Stress-related and homeostatic cytokines regulate Vγ9Vδ2 T-cell surveillance of mevalonate metabolism

The potentially oncogenic mevalonate pathway provides building blocks for protein prenylation and induces cell proliferation and as such is an important therapeutic target. Among mevalonate metabolites, only isopentenyl pyrophosphate (IPP) has been considered to be an immunologically relevant antigen for primate-specific, innate-like V gamma 9V delta 2 T cells with antitumor potential. We show here that V gamma 9V delta 2 T cells pretreated with the stress-related, inflammasome-dependent cytokine interleukin 18 (IL-18) were potently activated not only by IPP but also by all downstream isoprenoid pyrophosphates that exhibit combined features of antigens and cell-extrinsic metabolic cues.

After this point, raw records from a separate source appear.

(** Finding the account changes at most that account. *)
Lemma identify_cases newID now p id d r d' : wf d → identify newID now p id d = (r, d') →
  groups d' = groups d ∧
  ((∃ e, r = Err e ∧ d' = d) ∨
   ∃ u v' how, r = Ok (u, how) ∧ users d' = <[ID u := v']> (users d) ∧ bound p id v' ∧ same_rights u v' ∧
     match how with
     | Created_ => users d !! ID u = None ∧ made p id v'
     | _ => ∃ v, users d !! ID u = Some v ∧ own p id v ∧ same_rights v v'
     end).
Proof.
  intros Hwf H. unfold identify in H. destruct (GetByExternalID _ _ d) as [u|] eqn:Hg.
  { injection H as <- <-. split; [done|]. right. apply getWhere_Ok in Hg as [Hu Hc]; [|done]. bool_simpl.
    exists u, u, Known. split_and!; [done|by rewrite insert_id|by split|by repeat split|]. exists u. split_and!; [done|by left|by repeat split]. }
  destruct (adopt now p id d) as [ra da] eqn:Ha. pose proof (adopt_cases _ _ _ _ _ _ Hwf Ha) as [(ea & -> & ->)|(v & Hv & Ho & Hl & -> & ->)].
  - destruct ea as [| | | |[]]; try (injection H as <- <-; split; [done|left; eauto]).
    destruct (create newID now p id d) as [rc dc] eqn:Hc. clear Ha.
    destruct (create_cases _ _ _ _ _ _ _ Hc) as [(e2 & -> & ->)|(v & -> & Hn & <- & Hm & Hu & Hg')]; injection H as <- <-;
      (split; [done|]); [left; eauto|]. right. exists v, v, Created_. split_and!; try done; by apply Hm.
  - injection H as <- <-. split; [done|]. right. eexists _, _, Linked_. split_and!; [done|reflexivity|done|done|]. exists v. split_and!; [done|by right|done].
Qed.

Lemma same_rights_refl v : same_rights v v.
Proof. by repeat split. Qed.

(** Writing a name, an address and the status an account has changes those two alone. *)
Lemma Update_effect now id n e d v : wf d → users d !! id = Some v →
  let d' := (Users.Update now id n e (Status_ v) d).2 in
  groups d' = groups d ∧ group_members d' = group_members d ∧
  ∃ v', users d' = <[id := v']> (users d) ∧ same_rights v v' ∧ IdPID v' = IdPID v ∧ ExternalID v' = ExternalID v.
Proof.
  intros Hwf Hv. cbv zeta. unfold Users.Update. case_bool_decide.
  { split_and!; [done..|]. exists v. by rewrite insert_id. }
  unfold Users.update. rewrite Hv. destruct (clashes _ d).
  { split_and!; [done..|]. exists v. by rewrite insert_id. }
  split_and!; [done..|]. exists (with_profile n e (Status_ v) now v). destruct (wf_rows _ Hwf _ _ Hv) as [Hid _].
  split_and!; [cbn; by rewrite Hid| |done|done]. unfold same_rights. cbn. by rewrite bool_decide_eq_true_2.
Qed.

Lemma refresh_effect now id u how d v : wf d → users d !! ID u = Some v → Status_ v = Status_ u →
  ∃ v', users (refresh now id u how d) = <[ID u := v']> (users d) ∧ same_rights v v' ∧ IdPID v' = IdPID v ∧ ExternalID v' = ExternalID v.
Proof.
  intros Hwf Hv Hst. unfold refresh. rewrite <-Hst.
  assert (∃ v', users d = <[ID u := v']> (users d) ∧ same_rights v v' ∧ IdPID v' = IdPID v ∧ ExternalID v' = ExternalID v) as Hsame.
  { exists v. split_and!; [by rewrite insert_id|apply same_rights_refl|done|done]. }
  destruct how; [| |done]; (destruct (_ || _); [|done]); by destruct (Update_effect now (ID u) (firstNonEmpty (iDisplayName id) (DisplayName u)) (firstNonEmpty (iEmail id) (Email u)) d v Hwf Hv) as (_ & _ & ?).
Qed.

Lemma same_rights_trans u v w : same_rights u v → same_rights v w → same_rights u w.
Proof. unfold same_rights. intros (-> & -> & -> & -> & -> & -> & ->) (-> & -> & -> & -> & -> & -> & ->). done. Qed.

Lemma locked_same u v now : same_rights u v → IsLocked v now = IsLocked u now.
Proof. unfold IsLocked, IsBlocked. by intros (_ & _ & _ & _ & -> & -> & _). Qed.

Lemma made_same p id v v' : made p id v → same_rights v v' → bound p id v' → made p id v'.
Proof. unfold made. intros (? & ? & ? & ? & ? & _) (_ & _ & -> & -> & -> & -> & _) ?. done. Qed.

Lemma adopt_wf now p id d : wf d → wf (adopt now p id d).2.
Proof.
  intros Hwf. unfold adopt, link. assert (∀ i e, wf (LinkExternal now i (pID p) e d).2) as Hl
    by (intros i e; by apply (exec1_wf (OLinkExternal now i (pID p) e))).
  destruct (GetByUsername _ d) as [u|]; [|done]. specialize (Hl (ID u) (iExternalID id)).
  repeat (case_match; try done); cbn in *; by subst.
Qed.

Lemma create_wf newID now p id d : wf d → wf (create newID now p id d).2.
Proof.
  intros Hwf. unfold create. pose proof (CreateInGroups_wf newID now (provisioned p id) [] d Hwf) as Hc. unfold Create.
  repeat (case_match; try done); cbn in *; by subst.
Qed.

Lemma identify_wf newID now p id d r d' : identify newID now p id d = (r, d') → wf d → wf d'.
Proof.
  intros H Hwf. unfold identify in H. destruct (GetByExternalID _ _ d); [by injection H as <- <-|].
  pose proof (adopt_wf now p id d Hwf) as Ha. destruct (adopt now p id d) as [[u|ea] da]; cbn in Ha; [by injection H as <- <-|].
  pose proof (create_wf newID now p id da Ha) as Hc. destruct (create newID now p id da) as [rc dc]. cbn in Hc.
  repeat (case_match; try (injection H as <- <-; done)).
Qed.

(** One account at most differs, and it was the person's or was made for them. *)
Definition at_most_own (p : Opened) (id : Identity) (m m' : gmap string User) : Prop :=
  ∃ j, (∀ k, k ≠ j → m' !! k = m !! k) ∧
    (m' !! j = m !! j ∨
     (∃ v v', m !! j = Some v ∧ m' !! j = Some v' ∧ own p id v ∧ same_rights v v' ∧ bound p id v') ∨
     (∃ v', m !! j = None ∧ m' !! j = Some v' ∧ made p id v')).

Lemma at_most_own_refl p id m : at_most_own p id m m.
Proof. exists "". auto. Qed.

V gamma 9V delta 2 T cells induced this way effectively proliferated even under severe lymphopenic conditions and the antioxidant N-acetylcysteine significantly improved reconstitution of gamma delta T cells predominantly with a central memory phenotype. The homeostatic cytokine IL-15 induced the differentiation of effector cells in an antigen-independent fashion, which rapidly produced abundant interferon gamma (IFN gamma) upon antigen re-encounter. IL-15 induced effector gamma delta T cells displayed increased levels of the cytotoxic lymphocyte-associated proteins CD56, CD96, CD161 and perforin. In response to stimulation with isoprenoid pyrophosphates, these effector cells upregulated surface expression of CD107a and exhibited strong cytotoxicity against tumor cells in vitro. Our data clarify understanding of innate immunosurveillance mechanisms and will facilitate the controlled generation of robust V gamma 9V delta 2 T cell subsets for effective cancer immunotherapy.